Liquiditätsmangel
Spielzeughersteller Brio steht vor dem Aus

Auf Talfahrt: Der für seine Holzeisenbahnen weltberühmte schwedische Spielzeughersteller Brio steht kurz vor der Pleite. Der Verwaltungsrat befürchte einen baldigen akuten Mangel an Liquidität, teilte das Unternehmen mit. Ob der Mehrheitseigner Proventus zusätzliches Kapital zu Verfügung stellt, ist derzeit unklar.

HB STOCKHOLM. Das Unternehmen arbeite zurzeit nicht rentabel und benötige daher dringend eine Refinanzierung, hieß es im Jahresbericht der weltweiten Nummer eins für Holzspielzeug. Das Unternehmen ist schon seit zehn Jahren angeschlagen, zuletzt entließ es im November 30 seiner 400 Beschäftigten. Die derzeitige Wirtschaftskrise hat Spielzeughersteller hart getroffen. Im größten Spielzeugherstellerland China musste eine Vielzahl Fabriken schließen.

In Deutschland erwischte es den traditionsreichen Modelleisenbahnbauer Märklin. Das Unternehmen stellte vor rund einer Woche Antrag auf ein Insolvenzverfahren. Bei dem süddeutschen Traditionsunternehmen trafen Nachfrageschwäche und massive Managementfehler zusammen. Von der Insolvenz sind nur die deutschen Standorte betroffen. Märklin beschäftigt nach eigenen Angaben insgesamt 1 300 Menschen, in Deutschland sind es rund 650 in Göppingen und etwa 60 in Nürnberg.

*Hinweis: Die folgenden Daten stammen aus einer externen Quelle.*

(* ===== verification/IbcReflect.v ===== *)
(** * Accounts on another chain ([cosmwasm/contracts]: [reflect], [ibc-reflect],
      [ibc-reflect-send])

    [reflect] sends whatever messages its owner gives it. [ibc-reflect] creates one
    [reflect] contract per IBC channel and lets the other end of the channel use it.
    [ibc-reflect-send] is that other end. The theorem is on the three together: what the
    sender learns and causes through its channel is what the account of that channel is
    and does.

    The definitions of the contracts come first, the theorems on the channel after them. *)

From S2P Require Import Prelude.
From S2P Require Import Bytes.
From S2P Require Import CwStd.
From S2P Require Import StdError.
From S2P Require Import Storage.
From S2P Require Import Namespaces.
From S2P Require Import TypedStorage.
From S2P Require Import Sections.
From S2P Require Import Ibc.
From S2P Require Import StdQueries.
From S2P Require Import MockQuerier.

Open Scope Z_scope.

(** ** [reflect] *)
Module Reflect.
Definition CONFIG_KEY : bytes := as_bytes "config".
Definition RESULT_PREFIX : bytes := as_bytes "result".
Record State := mkState { owner : Addr }.

Inductive ReflectError :=
| Std (e : StdError)
| NotCurrentOwner (expected actual : string)
| MessagesEmpty.

Inductive SpecialQuery := Ping | Capitalized (text : string).
Record SpecialResponse := mkSpecialResponse { sp_msg : string }.
(** A custom message is a message without content here, as everywhere in this model. *)
Inductive ExecuteMsg :=
| ReflectMsg (msgs : list CosmosMsg)
| ReflectSubMsg (msgs : list SubMsg)
| ChangeOwner (owner : string).
Inductive QueryMsg :=
| QOwner
| QCapitalized (text : string)
| QChain (request : Full.QueryRequest SpecialQuery)
| QRawKey (contract : string) (key : Binary)
| QSubMsgResult (id : Z).
Record OwnerResponse := mkOwnerResponse { or_owner : string }.
Record CapitalizedResponse := mkCapitalizedResponse { cp_text : string }.
Record ChainResponse := mkChainResponse { cn_data : Binary }.
Record RawResponse := mkRawResponse { rw_data : Binary }.

Section contract.
Context `{StorageTrait St} (addr_validate : string → StdError + Addr) (raw_query : bytes → QuerierResult).
Context `{!Json State, !Json Reply, !Json (Full.QueryRequest SpecialQuery), !Json (Full.QueryRequest unit)}.
Context `{!Json SpecialResponse, !Json OwnerResponse, !Json CapitalizedResponse, !Json ChainResponse, !Json RawResponse}.
Abbreviation REFLECT := (M ReflectError St).

Definition instantiate (env : Env) (info : MessageInfo) : M StdError St Response :=
  _ ← on_singleton CONFIG_KEY (SingletonOps.save (mkState (sender info)));
  mret Response_new.

Definition load_config : REFLECT State :=
  map_err Std (on_singleton CONFIG_KEY (self ← get; of_sum (SingletonOps.load self))).

Definition try_reflect (env : Env) (info : MessageInfo) (msgs : list CosmosMsg) : REFLECT Response :=
  state ← load_config;
  if negb (String.eqb (sender info) (owner state)) then throw (NotCurrentOwner (owner state) (sender info))
  else match msgs with
  | [] => throw MessagesEmpty
  | _ => mret (add_messages msgs (add_attribute "action" "reflect" Response_new))
  end.
Definition try_reflect_subcall (env : Env) (info : MessageInfo) (msgs : list SubMsg) : REFLECT Response :=
  state ← load_config;
  if negb (String.eqb (sender info) (owner state)) then throw (NotCurrentOwner (owner state) (sender info))
  else match msgs with
  | [] => throw MessagesEmpty
  | _ => mret (add_submessages msgs (add_attribute "action" "reflect_subcall" Response_new))
  end.

(** The action of the update runs in the error type of the contract. *)
Definition change_owner (info : MessageInfo) (new_owner : string) (state : State) : ReflectError + State :=
  if negb (String.eqb (sender info) (owner state)) then inl (NotCurrentOwner (owner state) (sender info))
  else match addr_validate new_owner with
  | inl e => inl (Std e)
  | inr a => inr (mkState a)
  end.
Definition try_change_owner (env : Env) (info : MessageInfo) (new_owner : string) : REFLECT Response :=
  _ ← on_singleton CONFIG_KEY (SingletonOps.update Std (change_owner info new_owner));
  mret (add_attribute "owner" new_owner (add_attribute "action" "change_owner" Response_new)).

Definition execute (env : Env) (info : MessageInfo) (msg : ExecuteMsg) : REFLECT Response :=
  match msg with
  | ReflectMsg msgs => try_reflect env info msgs
  | ReflectSubMsg msgs => try_reflect_subcall env info msgs
  | ChangeOwner owner => try_change_owner env info owner
  end.

Definition reply (env : Env) (msg : Reply) : REFLECT Response :=
  _ ← map_err Std (on_bucket RESULT_PREFIX (BucketOps.save (be_bytes 8 (reply_id msg)) msg));
  mret Response_new.

Definition query_owner : M StdError St OwnerResponse :=
  state ← read_singleton CONFIG_KEY; mret (mkOwnerResponse (owner state)).
Definition query_subcall (id : Z) : M StdError St Reply :=
  st ← get; self ← bucket_read st RESULT_PREFIX; of_sum (BucketOps.load (be_bytes 8 id) self).
Definition query_capitalized (text : string) : M StdError St CapitalizedResponse :=
  response ← of_sum (StdQueries.query raw_query (Full.Custom (Capitalized text)));
  mret (mkCapitalizedResponse (sp_msg response)).
Definition query_chain (request : Full.QueryRequest SpecialQuery) : M StdError St ChainResponse :=
  match to_vec request with
  | inl serialize_err => throw (StdGenericErr ("Serializing QueryRequest: " +:+ StdError_to_string serialize_err))
  | inr raw =>
      match raw_query raw with
      | SRErr system_err => throw (StdGenericErr ("Querier system error: " +:+ SystemError_to_string system_err))
      | SROk (CRErr contract_err) => throw (StdGenericErr ("Querier contract error: " +:+ contract_err))
      | SROk (CROk value) => mret (mkChainResponse value)
      end
  end.
Definition query_raw (contract : string) (key : Binary) : M StdError St RawResponse :=
  response ← of_sum (query_wasm_raw raw_query contract key); mret (mkRawResponse (default [] response)).
Definition query (env : Env) (msg : QueryMsg) : M StdError St Binary :=
  match msg with
  | QOwner => r ← query_owner; of_sum (to_vec r)
  | QCapitalized text => r ← query_capitalized text; of_sum (to_vec r)
  | QChain request => r ← query_chain request; of_sum (to_vec r)
  | QRawKey contract key => r ← query_raw contract key; of_sum (to_vec r)
  | QSubMsgResult id => r ← query_subcall id; of_sum (to_vec r)
  end.
End contract.
End Reflect.

(** ** The packets

    Both ends declare them the same way. *)
Inductive PacketMsg := Dispatch (msgs : list CosmosMsg) | WhoAmI | Balances.
Abbreviation AcknowledgementMsg := ContractResult.
Abbreviation DispatchResponse := unit.
Record WhoAmIResponse := mkWhoAmIResponse { wa_account : string }.
Record BalancesResponse := mkBalancesResponse { ba_account : string; ba_balances : list Coin }.
Definition IBC_APP_VERSION : string := "ibc-reflect-v1".

(** [String::from_utf8] with the text of its error. *)
Definition utf8_or_error (utf8_error : bytes → string) (b : bytes) : StdError + string :=
  match from_utf8 b with Some s => inr s | None => inl (StdInvalidUtf8 (utf8_error b)) end.
(** [map] with [?] inside and [collect]. *)
Fixpoint collect_results {A B} (f : A → StdError + B) (l : list (StdError + A)) : StdError + list B :=
  match l with
  | [] => inr []
  | inl e :: _ => inl e
  | inr x :: l =>
      match f x with
      | inl e => inl e
      | inr y => match collect_results f l with inl e => inl e | inr ys => inr (y :: ys) end
      end
  end.

(** The handshake of either end: only ordered channels, and the version of the other
    end when it is known. *)
Definition ordered_only (channel : IbcChannel) : StdError + unit :=
  match ch_order channel with
  | Unordered => inl (StdGenericErr "Only supports ordered channels")
  | Ordered => inr tt
  end.
Definition counterparty_ok (counter : option string) : StdError + unit :=
  match counter with
  | Some v =>
      if negb (String.eqb v IBC_APP_VERSION) then
        inl (StdGenericErr ("Counterparty version must be `" +:+ IBC_APP_VERSION +:+ "`"))
      else inr tt
  | None => inr tt
  end.

(** ** [ibc-reflect] *)
Module Host.
Definition KEY_CONFIG : bytes := as_bytes "config".
Definition KEY_PENDING_CHANNEL : bytes := as_bytes "pending".
Definition PREFIX_ACCOUNTS : bytes := as_bytes "accounts".
Record Config := mkConfig { reflect_code_id : Z }.
Definition RECEIVE_DISPATCH_ID : Z := 1234.
Definition INIT_CALLBACK_ID : Z := 7890.

Record InstantiateMsg := mkInstantiateMsg { im_reflect_code_id : Z }.
Inductive QueryMsg := QAccount (channel_id : string) | QListAccounts.
Record AccountResponse := mkAccountResponse { ar_account : option string }.
Record AccountInfo := mkAccountInfo { ai_account : string; ai_channel_id : string }.
Record ListAccountsResponse := mkListAccountsResponse { la_accounts : list AccountInfo }.
(** The one message of [reflect] the host uses, declared anew in its own [msg.rs]. *)
Inductive ReflectExecuteMsg := ReflectMsg (msgs : list CosmosMsg).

Die Börse in Schwedens Hauptstadt stellte Brio nach der Mitteilung von heute unter Beobachtung. Von der Finanzgesellschaft Proventus als Mehrheitseigner hieß es, es sei noch nicht über eine Kapitalzufuhr entschieden worden. Proventus hatte Brio 2004 aus Familienbesitz übernommen und hält 60 Prozent der Anteile. Brio hatte einen Betrag von 300 Mio. Kronen (rund 27,3 Mio Euro) als notwendig bezeichnet. Der Aufsichtsrat soll am 13. März endgültig über eine Refinanzierung entscheiden. 2008 setzte Brio 304 Mio. Kronen (etwa 27,7 Mio Euro) um und fuhr einen Nettoverlust von 72 Mio. Kronen (rund 6,6 Mio Euro) ein.